Dr. Bowling addresses the fact that LDN is getting a great deal of coverage on the internet, including various websites that are run by low-dose naltrexone organizations. Although LDN is reported to help patients with multiple sclerosis, it is considered a CAM or complementary and alternative medicine because it has not been extensively tested for effectiveness in patients with MS. Currently naltrexone is approved for opiate and alcohol addiction, with patients being treated with doses of roughly 50 milligrams/day. Patients who take LDN for MS use about 1.5 to 4.5 milligrams/daily, hence the name.
Naltrexone, which may increase endorphin productivity and increase the body’s sensitivity to it, could very well reduce pain and inflammation, as well as stabilize overall mood. It also may decrease the formation of free radicals (considered harmful) and thus protect nerve cells from injury.
LDN Studies, to Date
Not a great deal of low-dose naltrexone research has been done. Here are some recent studies and their results:
- Two small, preliminary studies of LDN for EAE (experimental autoimmune encephalomyelitis which is an animal model of MS) found that LDN decreased nervous system inflammation, immune cell activation, and possible disease severity. These studies were presented at the annual meeting of the European Congress for Treatment and Research in MS (2008.)
- A small clinical trial on humans with MS (reported at the same meeting this past year) was conducted at the University of California-San Francisco. 80 people were treated for 8 weeks with either LDN or a placebo. The LDN showed no effect on physical functioning, but it showed an improvement in some patients’ mental health and pain symptoms.
- 40 primary-progressive MS patients in Italy were studied in 2008. LDN was administered for 6 months, although there was no placebo-treated control group for comparison. Patients noted an improvement in spasticity, but no effects on depression, fatigue, or overall quality of life. Some patients reported a worsening of pain. Only one patient showed a neurological worsening during the treatment.

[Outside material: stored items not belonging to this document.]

Lemma Floor_bounded s m e B :
  e < 0 -> in_range B (S754_finite s m e) = true ->
  exists n, Floor (S754_finite s m e) = signed_of_Z s n /\ 0 <= n <= B.
Proof.
  intros He Hr. cbn [in_range] in Hr. rewrite (proj2 (Z.leb_gt _ _)) in Hr by lia.
  apply Z.leb_le in Hr. cbn [Floor]. rewrite (proj2 (Z.leb_gt _ _)) by lia.
  assert (0 < 2 ^ (- e)) by (apply Z.pow_pos_nonneg; lia).
  destruct s; eexists; (split; [done|]).
  - split.
    + pose proof (Z.div_lt_upper_bound (- Zpos m) (2 ^ (- e)) 0). lia.
    + pose proof (Z.div_le_lower_bound (- Zpos m) (2 ^ (- e)) (- B)). lia.
  - split; [apply Z.div_pos; lia|]. apply Z.div_le_upper_bound; lia.
Qed.

Lemma fdiv_50 s m a B :
  full m -> 1 <= a <= 200 -> 0 < B -> in_range B (S754_finite s m (- a)) = true ->
  exists m' e', fdiv (S754_finite s m (- a)) (of_Z 50) = S754_finite s m' e' /\ e' < 0 /\
    in_range B (S754_finite s m' e') = true.
Proof.
  intros F Ha HB Hr. cbn [in_range] in Hr. rewrite (proj2 (Z.leb_gt _ _)) in Hr by lia.
  apply Z.leb_le in Hr. rewrite Z.opp_involutive in Hr.
  assert (exists m2, of_Z 50 = S754_finite false m2 (-47) /\ Zpos m2 = 50 * 2 ^ 47) as (m2 & -> & V2)
    by (by eexists).
  assert (full m2) as F2 by (unfold full; lia).
  destruct (fdiv_spec s m (- a) false m2 (-47)) as (m' & e' & -> & F' & He & Herr & _); [done..|lia|lia|].
  rewrite xorb_false_r. exists m', e'. split; [done|]. split; [lia|].
  cbn [in_range]. rewrite (proj2 (Z.leb_gt _ _)) by lia. apply Z.leb_le.
  set (t := e' - (- a - -47 - 53)) in *.
  assert (2 ^ (- e') * 2 ^ t = 2 ^ a * 64) as Et.
  { change 64 with (2 ^ 6). rewrite <- !Z.pow_add_r by lia. f_equal. unfold t. lia. }
  assert (1 <= 2 ^ t <= 4) as Ht.
  { split; [change 1 with (2 ^ 0)|change 4 with (2 ^ 2)]; apply Z.pow_le_mono_r; lia. }
  rewrite V2 in Herr. pose proof (Z.pow_pos_nonneg 2 a).
  assert (Zpos m' * 2 ^ t <= B * 2 ^ a * 2 + 2) as H1 by lia.
  assert (Zpos m' * 2 ^ t <= B * (2 ^ (- e') * 2 ^ t)) as H2 by (rewrite Et; nia).
  apply (Z.mul_le_mono_pos_r _ _ (2 ^ t)); lia.
Qed.
(* ===== verification/JsonFacts.v ===== *)
(** When marshalling succeeds: encoders of sequences and objects, and the values
    that decoding produces, which can always be written back. *)
From Stdlib Require Import Strings.String SpecFloat.
From stdpp Require Import sorting.
From S2P Require Import Prelude GoString Float64 Json.

Local Open Scope Z_scope.

(** An object is written only when every field is. *)
Lemma seq_results_ok {E A} (l : list (result E A)) :
  is_ok (seq_results l) = forallb is_ok l.
Proof.
  induction l as [|[a|e] l IH]; [done| |done]. cbn. rewrite <- IH. by destruct (seq_results l).
Qed.

Lemma seq_fields_ok {E A} (l : list (string * result E A)) :
  is_ok (seq_fields l) = forallb (fun f => is_ok f.2) l.
Proof.
  unfold seq_fields. rewrite seq_results_ok. induction l as [|[k [a|e]] l IH]; [done| |done].
  cbn. by rewrite IH.
Qed.

Lemma insert_key_perm {A} k (v : A) l : insert_key k v l ≡ₚ (k, v) :: l.
Proof.
  induction l as [|[k' v'] l IH]; [done|]. cbn. destruct (String.leb k k'); [done|].
  rewrite IH. apply perm_swap.
Qed.
Lemma sort_keys_perm {A} (l : list (string * A)) : sort_keys l ≡ₚ l.
Proof.
  induction l as [|[k v] l IH]; [done|]. cbn. by rewrite insert_key_perm, IH.
Qed.

Lemma forallb_perm {A} (f : A -> bool) l l' : l ≡ₚ l' -> forallb f l = forallb f l'.
Proof.
  induction 1 as [| |x y l|]; cbn; [done|by f_equal|by rewrite !andb_assoc, (andb_comm (f x))|congruence].
Qed.

Lemma marshal_float_ok x : is_ok (marshal_float x) = is_finite x.
Proof. destruct x as [s|s| |s m e]; [done..|]. cbn. by destruct (shortest m e). Qed.

Lemma marshal_map_ok m :
  is_ok (marshal_any (AMap m)) = forallb (fun kv => is_ok (marshal_any kv.2)) m.
Proof.
  cbn [marshal_any]. set (l := map _ m).
  assert (is_ok (seq_fields (sort_keys l)) = forallb (fun kv => is_ok (marshal_any kv.2)) m) as <-.
  { rewrite seq_fields_ok, (forallb_perm _ _ _ (sort_keys_perm l)). unfold l.
    clear. by induction m as [|[k v] m IH]; [|cbn; rewrite IH]. }
  by destruct (seq_fields (sort_keys l)).
Qed.

Lemma marshal_list_ok l : is_ok (marshal_any (AList l)) = forallb (fun v => is_ok (marshal_any v)) l.
Proof.
  cbn [marshal_any]. assert (is_ok (seq_results (map marshal_any l)) =
    forallb (fun v => is_ok (marshal_any v)) l) as <-.
  { rewrite seq_results_ok. clear. by induction l as [|v l IH]; [|cbn; rewrite IH]. }
  by destruct (seq_results _).
Qed.

(** The induction principle of parsed values. *)
Lemma jval_rect' (P : jval -> Prop) :
  P JNull -> (forall b, P (JBool b)) -> (forall n, P (JNum n)) -> (forall s, P (JStr s)) ->
  (forall l, Forall P l -> P (JArr l)) -> (forall l, Forall (fun kv => P kv.2) l -> P (JObj l)) ->
  forall v, P v.
Proof.
  intros Hn Hb Hnum Hs Ha Ho. fix IH 1. intros [|b|n|s|l|l]; [done|by apply Hb|by apply Hnum|by apply Hs| |].
  - apply Ha. induction l as [|v l IHl]; constructor; [apply IH|apply IHl].
  - apply Ho. induction l as [|[k v] l IHl]; constructor; [apply IH|apply IHl].
Qed.

Lemma number_float_finite n x : number_float n = Some x -> is_finite x = true.
Proof.
  unfold number_float. destruct (of_decimal _ _) as [s|s| |s m e]; intros [= <-];
    by destruct (num_neg n).
Qed.

Lemma forallb_assoc_set {A} (f : A -> bool) k x l :
  f x = true -> forallb (fun kv => f kv.2) l = true ->
  forallb (fun kv : string * A => f kv.2) (assoc_set k x l) = true.
Proof.
  intros Hx. induction l as [|[k' v] l IH]; cbn; [by rewrite Hx|]. intros [Hv Hl]%andb_prop.
  destruct (String.compare k k'); cbn; rewrite ?Hx, ?Hv, ?Hl; [done..|by rewrite IH].
Qed.

(** Whatever is decoded into an [any] can be marshalled again. *)
Lemma to_any_marshals v a : to_any v = Some a -> is_ok (marshal_any a) = true.
Proof.
  revert a. induction v as [|b|n|s|l IH|l IH] using jval_rect'; intros a Ha; cbn [to_any] in Ha.
  - by injection Ha as <-.
  - by injection Ha as <-.
  - destruct (number_float n) as [x|] eqn:E; cbn in Ha; [|done]. injection Ha as <-.
    cbn [marshal_any]. rewrite marshal_float_ok. by eapply number_float_finite.
  - by injection Ha as <-.
  - set (go := fix go l := match l with [] => Some [] | v :: l => _ end) in Ha.
    destruct (go l) as [xs|] eqn:E; cbn in Ha; [|done]. injection Ha as <-. rewrite marshal_list_ok.
    revert xs E. induction IH as [|v l Hv _ IHl]; cbn; intros xs E; [by injection E as <-|].
    destruct (to_any v) as [x|] eqn:Ev; [|done]. cbn in E. fold go in E.
    destruct (go l) as [xs'|] eqn:Eg; [|done]. cbn in E. injection E as <-. cbn.
    by rewrite (Hv x), IHl.
  - set (go := fix go l acc := match l with [] => Some acc | (k, v) :: l => _ end) in Ha.
    destruct (go l []) as [m|] eqn:E; cbn in Ha; [|done]. injection Ha as <-. rewrite marshal_map_ok.
    assert (forallb (fun kv => is_ok (marshal_any kv.2)) ([] : list (string * any)) = true) as H0 by done.
    revert H0 E. generalize ([] : list (string * any)) as acc.
    induction IH as [|[k v] l Hv _ IHl]; cbn; intros acc H0 E; [by injection E as <-|].
    destruct (to_any v) as [x|] eqn:Ev; [|done]. cbn in E. fold go in E. eapply IHl; [|exact E].
    apply (forallb_assoc_set (fun v => is_ok (marshal_any v))); [by apply Hv|done].
Qed.
Definition set_telemetry (n : string) (v : jval) (t : TelemetryPayload) : option TelemetryPayload :=
  let '(mkTelemetry id ty te st ba co ve he mi se) := t in
  if String.eqb n "vehicle_id" then x ← decode_string v id; Some (mkTelemetry x ty te st ba co ve he mi se)
  else if String.eqb n "vehicle_type" then x ← decode_string v ty; Some (mkTelemetry id x te st ba co ve he mi se)
  else if String.eqb n "team" then x ← decode_string v te; Some (mkTelemetry id ty x st ba co ve he mi se)
  else if String.eqb n "state" then x ← decode_string v st; Some (mkTelemetry id ty te x ba co ve he mi se)
  else if String.eqb n "battery_pct" then x ← decode_float v ba; Some (mkTelemetry id ty te st x co ve he mi se)
  else if String.eqb n "coordinates" then
    x ← decode_struct ["lat"; "lon"; "alt_m"] set_coordinates v co; Some (mkTelemetry id ty te st ba x ve he mi se)
  else if String.eqb n "velocity" then
    x ← decode_struct ["vx"; "vy"; "vz"; "speed_mps"] set_velocity v ve; Some (mkTelemetry id ty te st ba co x he mi se)
  else if String.eqb n "heading_deg" then x ← decode_float v he; Some (mkTelemetry id ty te st ba co ve x mi se)
  else if String.eqb n "mission_payload" then x ← decode_map v mi; Some (mkTelemetry id ty te st ba co ve he x se)
  else x ← decode_uint64 v se; Some (mkTelemetry id ty te st ba co ve he mi x).

Definition command_names : list string :=
  ["command_id"; "target_vehicle"; "command_type"; "parameters"; "issued_at_ns"; "issuer"].

Definition set_command (n : string) (v : jval) (c : CommandPayload) : option CommandPayload :=
  let '(mkCommand id tv ct pa ia iss) := c in
  if String.eqb n "command_id" then x ← decode_string v id; Some (mkCommand x tv ct pa ia iss)
  else if String.eqb n "target_vehicle" then x ← decode_string v tv; Some (mkCommand id x ct pa ia iss)
  else if String.eqb n "command_type" then x ← decode_string v ct; Some (mkCommand id tv x pa ia iss)
  else if String.eqb n "parameters" then x ← decode_map v pa; Some (mkCommand id tv ct x ia iss)
  else if String.eqb n "issued_at_ns" then x ← decode_int64 v ia; Some (mkCommand id tv ct pa x iss)
  else x ← decode_string v iss; Some (mkCommand id tv ct pa ia x).

Definition header_names : list string :=
  ["classification"; "origin_enclave"; "timestamp_ns"; "message_id"; "digest"; "caveats"].

Definition set_header (n : string) (v : jval) (h : SecurityHeader) : option SecurityHeader :=
  let '(mkHeader cl oe ts mi di ca) := h in
  if String.eqb n "classification" then x ← decode_string v cl; Some (mkHeader x oe ts mi di ca)
  else if String.eqb n "origin_enclave" then x ← decode_string v oe; Some (mkHeader cl x ts mi di ca)
  else if String.eqb n "timestamp_ns" then x ← decode_int64 v ts; Some (mkHeader cl oe x mi di ca)
  else if String.eqb n "message_id" then x ← decode_string v mi; Some (mkHeader cl oe ts x di ca)
  else if String.eqb n "digest" then x ← decode_string v di; Some (mkHeader cl oe ts mi x ca)
  else x ← decode_list v ca; Some (mkHeader cl oe ts mi di x).

Definition zero_telemetry : TelemetryPayload :=
  mkTelemetry "" "" "" "" fzero (mkCoordinates fzero fzero fzero)
    (mkVelocity fzero fzero fzero fzero) fzero None 0.
Definition zero_command : CommandPayload := mkCommand "" "" "" None 0 "".
Definition zero_envelope : SecurityEnvelope := mkEnvelope (mkHeader "" "" 0 "" "" []) None None.

Definition set_envelope (n : string) (v : jval) (e : SecurityEnvelope) : option SecurityEnvelope :=
  if String.eqb n "header" then
    x ← decode_struct header_names set_header v (Header e); Some (mkEnvelope x (Telemetry e) (Command e))
  else if String.eqb n "telemetry" then
    x ← decode_pointer telemetry_names set_telemetry zero_telemetry v (Telemetry e);
    Some (mkEnvelope (Header e) x (Command e))
  else
    x ← decode_pointer command_names set_command zero_command v (Command e);
    Some (mkEnvelope (Header e) (Telemetry e) x).

(** [json.Unmarshal(payload, &env)] into a zero envelope. *)
Definition unmarshal_envelope (payload : string) : option SecurityEnvelope :=
  v ← parse_json payload;
  decode_struct ["header"; "telemetry"; "command"] set_envelope v zero_envelope.
End Decode.

(** * Digest *)

(** [ComputePayloadDigest]: the payload is a nil interface, or is given by the
    outcome of marshalling it. *)
Definition ComputePayloadDigest (payload : option (result string string)) : result string string :=
  match payload with
  | None => Err "cannot compute digest for nil payload"
  | Some (Err e) => Err ("marshalling payload for digest: " +:+ e)
  | Some (Ok bytes) => Ok (EncodeToString (sha256 bytes))
  end.

(** [%.2f]: exact, halves to even. *)
Definition fixed2 (m : positive) (e : Z) : string :=
  let '(N, D) := float_ratio m e in
  let q := 100 * N / D in
  let r := 100 * N mod D in
  let c := (if (D <? 2 * r) || ((D =? 2 * r) && Z.odd q) then q + 1 else q)%Z in
  dec (c / 100) +:+ "." +:+ dec (c mod 100 / 10) +:+ dec (c mod 10).
Definition format_2f (x : f64) : string :=
  match x with
  | S754_nan => "NaN"
  | S754_infinity s => if s then "-Inf" else "+Inf"
  | S754_zero s => if s then "-0.00" else "0.00"
  | S754_finite s m e => (if s then "-" else "") +:+ fixed2 m e
  end.

(** * Constructors

    [now1] and [now2] are the successive readings of the clock. *)
Section Envelope.
Context `{U : Unicode}.

Definition invalid_tier (c : string) : string :=
  "invalid synthetic classification tier: " +:+ quote c.

Definition NewTelemetryEnvelope (classification origin : string) (telemetry : TelemetryPayload)
  (caveats : list string) (now1 now2 : Z) : result string SecurityEnvelope :=
  if negb (valid_tier classification) then Err (invalid_tier classification) else
  let telemetry := Normalize telemetry in
  match ComputePayloadDigest (Some (marshal_telemetry telemetry)) with
  | Err err => Err ("computing telemetry digest: " +:+ err)
  | Ok digest =>
    let msgID := "msg-" +:+ dec now1 +:+ "-" +:+ VehicleID telemetry in
    Ok (mkEnvelope (mkHeader classification origin now2 msgID digest caveats) (Some telemetry) None)
  end.

Definition with_issued_at (cmd : CommandPayload) (t : Z) : CommandPayload :=
  mkCommand (CommandID cmd) (TargetVehicle cmd) (CommandType cmd) (Parameters_ cmd) t (Issuer cmd).

Definition NewCommandEnvelope (classification origin : string) (cmd : CommandPayload)
  (caveats : list string) (now1 now2 : Z) : result string SecurityEnvelope :=
  if negb (valid_tier classification) then Err (invalid_tier classification) else
  match ComputePayloadDigest (Some (marshal_command cmd)) with
  | Err err => Err ("computing command digest: " +:+ err)
  | Ok digest =>
    let cmd := if (IssuedAtNs cmd =? 0)%Z then with_issued_at cmd now1 else cmd in
    Ok (mkEnvelope (mkHeader classification origin now2 (CommandID cmd) digest caveats) None (Some cmd))
  end.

What Does this Mean to MS Patients?
Dr. Bowling stresses that the preliminary studies still don’t show enough evidence that LDN effectively reduces multiple sclerosis inflammation/nerve attacks in humans and thereby slows MS’s progression in patients. The studies are a good start in the discovery of what low-dose naltrexone is capable of, although the studies on EAE were done on animals and not true MS patients, and the other studies were brief and the results were conflicting.
Questions Dr. Bowling—as well as other neurologists– still have:
- Does LDN truly and consistently decrease the severity of MS symptoms?
- Does LDN slow the progression of relapsing and/or progressive MS?
- Is LDN safe to use on a long-term basis?
- Does LDN interact with conventional MS medications?
In the meantime, low-dose naltrexone continues to be considered a complimentary and alternative medicine and is being further studied to determine its ability to slow disease progression (like other disease-modifying meds), its long-term safety, and its ability to effectively treat symptoms. At this point, many MS patients have been able to acquire it for “non-MS” use.
For further reference:
Bowling, Allen C, MD. “Low-Dose Naltrexone (LDN): The ‘411’ on LDN.” Momentum, the Magazine of the National Multiple Sclerosis Society. Spring 2009, pp 44 – 46.